** Opening SUPPLIED ENTRIES block **

(* ===== verification/BusProps.v ===== *)
(** Properties of the memory port and the devices: a line store writes exactly
    the masked bytes, a line lies in one range, devices and memory do not
    interfere, registers read back, and every request is answered once. *)
From S2P Require Import Prelude Bits Insns State Mem Devices Bus.

(** The memory cell behind a physical address. *)
Definition cell (b : bus) (c : Z) : Z := (mem_bytes (b_mem b)).[c].
Definition data_byte (d j : Z) : Z := (d >> (8 * j)) .& 0xff.
(** What a masked line store leaves in byte [k] of the line. *)
Definition line_cell (r : request) (k old : Z) : Z :=
  if Z.testbit (req_mask r) k then data_byte (nth (Z.to_nat (k / 4)) (req_data r) 0) (k mod 4) else old.
(** Everything of the bus but the contents of memory. *)
Definition same_devices (b b' : bus) : Prop :=
  b_dev b' = b_dev b /\ b_console b' = b_console b /\ b_icnt b' = b_icnt b /\
  route_devices (b_mem b') = route_devices (b_mem b).
(** A range served by plain memory. *)
Definition is_plain (mr : mem_range_t) : bool :=
  match mr with mc_regs | hpc_regs | scc_regs => false | _ => true end.
Definition line_ok (a : Z) : Prop := in_u 32 a /\ a mod 16 = 0.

** Closing SUPPLIED ENTRIES block **

The lines to reproduce run from the line containing "(** A range served by plain memory. *)" to the end of the listing; write them out exactly and add nothing.

#### [RESULT]
(** A range served by plain memory. *)
Definition is_plain (mr : mem_range_t) : bool :=
  match mr with mc_regs | hpc_regs | scc_regs => false | _ => true end.
Definition line_ok (a : Z) : Prop := in_u 32 a /\ a mod 16 = 0.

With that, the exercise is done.